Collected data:
Lemma fold_counts (lines : list str) (q : option str) (acc : list QARecord) :
  List.length (snd (fold_left (scan_line func_code func_name f) lines (q, acc)))
  + waiting (fst (fold_left (scan_line func_code func_name f) lines (q, acc)))
  <= List.length acc + waiting q + List.length (filter question_line lines)
  /\ List.length (snd (fold_left (scan_line func_code func_name f) lines (q, acc)))
     <= List.length acc + List.length (filter answer_line lines).
Proof.
  revert q acc; induction lines as [|l lines IH]; intros q acc.
  - simpl. lia.
  - cbn [fold_left filter]. unfold question_line at 1, answer_line at 1.
    destruct (startswith l QUESTION) eqn:HQ.
    + rewrite (scan_line_question _ _ _ (q, acc) l HQ). cbn [snd negb andb].
      destruct (IH (Some (strip (replace l QUESTION []))) acc) as [H1 H2].
      cbn [List.length]. split; [|exact H2].
      assert (waiting (Some (strip (replace l QUESTION []))) <= 1)
        by (unfold waiting; destruct (truthy _); lia).
      lia.
    + cbn [negb andb]. destruct (startswith l ANSWER) eqn:HA.
      * destruct (truthy q) eqn:HT.
        -- rewrite (scan_line_answer _ _ _ q acc l HQ HA HT).
           destruct (IH None (acc ++ [mk_record func_code func_name f (pending q)
                                        (strip (replace l ANSWER []))]))
             as [H1 H2].
           rewrite length_app in H1, H2. cbn [List.length] in *.
           unfold waiting at 2 in H1. unfold waiting at 2. rewrite HT.
           cbn [truthy] in H1. lia.
        -- rewrite (scan_line_orphan _ _ _ (q, acc) l HQ HT).
           destruct (IH q acc) as [H1 H2]. cbn [List.length]. lia.
      * rewrite (scan_line_other _ _ _ (q, acc) l HQ HA). apply IH.
Qed.

End MoreScanFacts.

(** A marker line whose body holds no further marker: deleting the
    marker leaves the body. *)
Lemma replace_free (c : codepoint) (old a : str) :
  contains a (c :: old) = false ->
  replace ((c :: old) ++ a) (c :: old) [] = a.
Proof.
  intros H. unfold replace.
  rewrite replace_from_occurrence, app_nil_l. now apply replace_from_free_end.
Qed.

Lemma replace_question_free (a : str) :
  contains a QUESTION = false -> replace (QUESTION ++ a) QUESTION [] = a.
Proof. apply (replace_free 81%N (py "uestion:") a). Qed.

Lemma replace_answer_free (a : str) :
  contains a ANSWER = false -> replace (ANSWER ++ a) ANSWER [] = a.
Proof. apply (replace_free 65%N (py "nswer:") a). Qed.

(** Splitting at a separator undoes joining with it, for pieces that do
    not contain it. *)
Lemma split_without_separator (sep : codepoint) (s : str) :
  ~ In sep s -> split sep s = [s].
Proof.
  induction s as [|c s IH]; intros H; [reflexivity|]. simpl.
  destruct (N.eqb_spec c sep) as [->|_]; [destruct H; now left|].
  rewrite IH by (intros Hin; apply H; now right). reflexivity.
Qed.

Lemma split_at_separator (sep : codepoint) (a b : str) :
  ~ In sep a -> split sep (a ++ sep :: b) = a :: split sep b.
Proof.
  induction a as [|c a IH]; intros H; simpl.
  - now rewrite N.eqb_refl.
  - destruct (N.eqb_spec c sep) as [->|_]; [destruct H; now left|].
    rewrite IH by (intros Hin; apply H; now right). reflexivity.
Qed.

Lemma split_join (sep : codepoint) (pieces : list str) :
  pieces <> [] ->
  Forall (fun s => ~ In sep s) pieces ->
  split sep (join [sep] pieces) = pieces.
Proof.
  intros Hne H. revert Hne.
  induction H as [|s rest Hs Hrest IH]; intros Hne; [now destruct Hne|].
  destruct rest as [|s' rest].
  - simpl. now apply split_without_separator.
  - change (join [sep] (s :: s' :: rest)) with (s ++ sep :: join [sep] (s' :: rest)).
    rewrite split_at_separator by exact Hs. f_equal. apply IH. discriminate.
Qed.

(** Stripping twice is stripping once. *)
Lemma lstrip_head (s : str) :
  lstrip s = [] \/ exists c t, lstrip s = c :: t /\ isspace c = false.
Proof.
  induction s as [|c s IH]; simpl; [now left|].
  destruct (isspace c) eqn:E; [exact IH|]. right. now exists c, s.
Qed.

Lemma lstrip_app_tail (u : str) (c : codepoint) :
  isspace c = false -> lstrip (u ++ [c]) = lstrip u ++ [c].
Proof.
  intros Hc. induction u as [|d u IH]; simpl; [now rewrite Hc|].
  now destruct (isspace d).
Qed.

Lemma rstrip_cons (c : codepoint) (t : str) :
  isspace c = false -> rstrip (c :: t) = c :: rstrip t.
Proof.
  intros Hc. unfold rstrip. simpl rev.
  rewrite lstrip_app_tail by exact Hc. rewrite rev_app_distr. reflexivity.
Qed.

Lemma lstrip_idempotent (s : str) : lstrip (lstrip s) = lstrip s.
Proof.
  destruct (lstrip_head s) as [->|(c & t & -> & Hc)]; [reflexivity|].
  simpl. now rewrite Hc.
Qed.

Lemma strip_idempotent (s : str) : strip (strip s) = strip s.
Proof.
  assert (L : lstrip (strip s) = strip s).
  { unfold strip. destruct (lstrip_head s) as [->|(c & t & -> & Hc)]; [reflexivity|].
    rewrite rstrip_cons by exact Hc. simpl. now rewrite Hc. }
  unfold strip at 1. rewrite L. unfold strip, rstrip.
  now rewrite rev_involutive, lstrip_idempotent.
Qed.

Lemma marker_has_no_line_feed (s : str) :
  ~ In LF s -> ~ In LF (QUESTION ++ s) /\ ~ In LF (ANSWER ++ s).
Proof.
  intros H. split; intros Hin; apply in_app_or in Hin as [Hin|Hin];
    try (now apply H); vm_compute in Hin; intuition discriminate.
Qed.

Section ScanRuns.

Variables (func_code func_name : str) (f : CodeFile).

(** A question line and its answer line, one after the other. *)
Lemma scan_plain_pair (qa : str * str) (q0 : option str) (acc : list QARecord) :
  plain_pair qa ->
  scan_line func_code func_name f
    (scan_line func_code func_name f (q0, acc) (QUESTION ++ fst qa))
    (ANSWER ++ snd qa)
  = (None, acc ++ [mk_record func_code func_name f (strip (fst qa)) (strip (snd qa))]).
Proof.
  intros (HQ & _ & Hne & HA & _).
  rewrite (scan_line_question _ _ _ (q0, acc)) by apply startswith_app.
  rewrite replace_question_free by exact HQ. cbn [snd].
  rewrite scan_line_answer;
    [| reflexivity | apply startswith_app
     | destruct (strip (fst qa)); [congruence | reflexivity] ].
  now rewrite replace_answer_free.
Qed.

Lemma fold_plain_pairs (pairs : list (str * str)) (acc : list QARecord) :
  Forall plain_pair pairs ->
  pairs <> [] ->
  forall q0,
    fold_left (scan_line func_code func_name f) (qa_lines pairs) (q0, acc)
    = (None,
       acc ++ map (fun qa => mk_record func_code func_name f
                               (strip (fst qa)) (strip (snd qa))) pairs).
Proof.
  intros H; revert acc; induction H as [|qa rest Hqa Hrest IH]; intros acc Hne q0;
    [congruence|].
  change (qa_lines (qa :: rest))
    with ((QUESTION ++ fst qa) :: (ANSWER ++ snd qa) :: qa_lines rest).
  cbn [fold_left map].
  rewrite (scan_plain_pair qa q0 acc Hqa).
  destruct rest as [|qa' rest]; [reflexivity|].
  rewrite IH by discriminate. now rewrite <- app_assoc.
Qed.

(** The pending question is always a stripped text, and so is every text
    of a record. *)
Lemma fold_records (lines : list str) (q : option str) (acc : list QARecord) :
  (forall s, q = Some s -> strip s = s) ->
  exists new,
    snd (fold_left (scan_line func_code func_name f) lines (q, acc)) = acc ++ new
    /\ Forall (record_of_unit func_code f) new.
Proof.
  revert q acc; induction lines as [|l lines IH]; intros q acc Hq; cbn [fold_left].
  - exists []. now rewrite app_nil_r.
  - destruct (startswith l QUESTION) eqn:HQ.
    + rewrite (scan_line_question _ _ _ (q, acc) l HQ). apply IH.
      intros s [= <-]. apply strip_idempotent.
    + destruct (startswith l ANSWER) eqn:HA.
      * destruct (truthy q) eqn:HT.
        -- rewrite (scan_line_answer _ _ _ q acc l HQ HA HT).
           destruct (IH None (acc ++ [mk_record func_code func_name f (pending q)
                                        (strip (replace l ANSWER []))]))
             as (new & E & F); [discriminate|].
           eexists. rewrite E, <- app_assoc. split; [reflexivity|].
           constructor; [|exact F].
           destruct (truthy_Some q HT) as (s & -> & Hs).
           unfold record_of_unit; cbn.
           repeat split; try reflexivity; try assumption.
           ++ now apply Hq.
           ++ apply strip_idempotent.
        -- rewrite (scan_line_orphan _ _ _ (q, acc) l HQ HT). now apply IH.
      * rewrite (scan_line_other _ _ _ (q, acc) l HQ HA). now apply IH.
Qed.

End ScanRuns.

(** ** The loops of [generate_qa_pairs] *)

Lemma for_each_app {S A} (xs ys : list A) (body : A -> M S unit) (st : S) :
  for_each (xs ++ ys) body st
  = match for_each xs body st with
    | (inl e, st') => (inl e, st')
    | (inr _, st') => for_each ys body st'
    end.
Proof.
  revert st; induction xs as [|x xs IH]; intros st; simpl; [reflexivity|].
  unfold bind. destruct (body x st) as [[e|u] st1]; [reflexivity | apply IH].
Qed.

Lemma str_eqb_eq (a b : str) : str_eqb a b = true -> a = b.
Proof.
  revert b; induction a as [|x a IH]; intros [|y b] H; simpl in H;
    try discriminate; [reflexivity|].
  apply andb_true_iff in H as [Hx Hab].
  apply N.eqb_eq in Hx. f_equal; [exact Hx | now apply IH].
Qed.

(** What [first_match] returns comes from a child under that field. *)
Lemma first_match_child {A} (m : Node -> option A) (field : str)
    (cs : list (option str * Node)) (a : A) :
  first_match m field cs = Some a ->
  exists c, In (Some field, c) cs /\ m c = Some a.
Proof.
  induction cs as [|[fld c] cs IH]; simpl; [discriminate|].
  destruct (field_is field fld) eqn:Hf.
  - destruct (m c) eqn:Hm.
    + intros [= <-]. exists c. split; [left | exact Hm].
      destruct fld as [g|]; simpl in Hf; [|discriminate].
      now rewrite (str_eqb_eq _ _ Hf).
    + intros H. destruct (IH H) as (c' & Hin & Hc). exists c'. now split; [right|].
  - intros H. destruct (IH H) as (c' & Hin & Hc). exists c'. now split; [right|].
Qed.

(** Every node the query of the script captures is the [identifier]
    under the field [name] of a [function_definition] node: the name of
    the function, not the definition. *)
Lemma func_query_captures_names (root n : Node) (c : str) :
  In (n, c) (captures FUNC_QUERY root) ->
  type n = py "identifier"
  /\ c = py "func_name"
  /\ exists d, In d (descendants root)
               /\ type d = py "function_definition"
               /\ In (Some (py "name"), n) (children d).
Proof.
  unfold captures. rewrite in_flat_map. intros (d & Hd & Hin).
  unfold FUNC_QUERY in Hin. cbn [match_pattern] in Hin.
  destruct (str_eqb (type d) (py "function_definition")) eqn:Hfd;
    [|destruct Hin].
  destruct (first_match _ (py "name") (children d)) as [here|] eqn:Hfm;
    [|destruct Hin].
  apply first_match_child in Hfm as (k & Hk & Hm).
  destruct (str_eqb (type k) (py "identifier")) eqn:Hid; [|discriminate].
  injection Hm as <-. rewrite app_nil_r in Hin.
  destruct Hin as [[= <- <-]|[]].
  split; [now apply str_eqb_eq | split; [reflexivity|]].
  exists d. split; [exact Hd | split; [now apply str_eqb_eq | exact Hk]].
Qed.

§ WORK ORDER:
Your answer should consist of the lines from the line with "Lemma split_without_separator (sep" to the line with "- simpl. now apply split_without_separator." above, repeated exactly, both ends included.

§ YOUR RESPONSE:
Lemma split_without_separator (sep : codepoint) (s : str) :
  ~ In sep s -> split sep s = [s].
Proof.
  induction s as [|c s IH]; intros H; [reflexivity|]. simpl.
  destruct (N.eqb_spec c sep) as [->|_]; [destruct H; now left|].
  rewrite IH by (intros Hin; apply H; now right). reflexivity.
Qed.

Lemma split_at_separator (sep : codepoint) (a b : str) :
  ~ In sep a -> split sep (a ++ sep :: b) = a :: split sep b.
Proof.
  induction a as [|c a IH]; intros H; simpl.
  - now rewrite N.eqb_refl.
  - destruct (N.eqb_spec c sep) as [->|_]; [destruct H; now left|].
    rewrite IH by (intros Hin; apply H; now right). reflexivity.
Qed.

Lemma split_join (sep : codepoint) (pieces : list str) :
  pieces <> [] ->
  Forall (fun s => ~ In sep s) pieces ->
  split sep (join [sep] pieces) = pieces.
Proof.
  intros Hne H. revert Hne.
  induction H as [|s rest Hs Hrest IH]; intros Hne; [now destruct Hne|].
  destruct rest as [|s' rest].
  - simpl. now apply split_without_separator.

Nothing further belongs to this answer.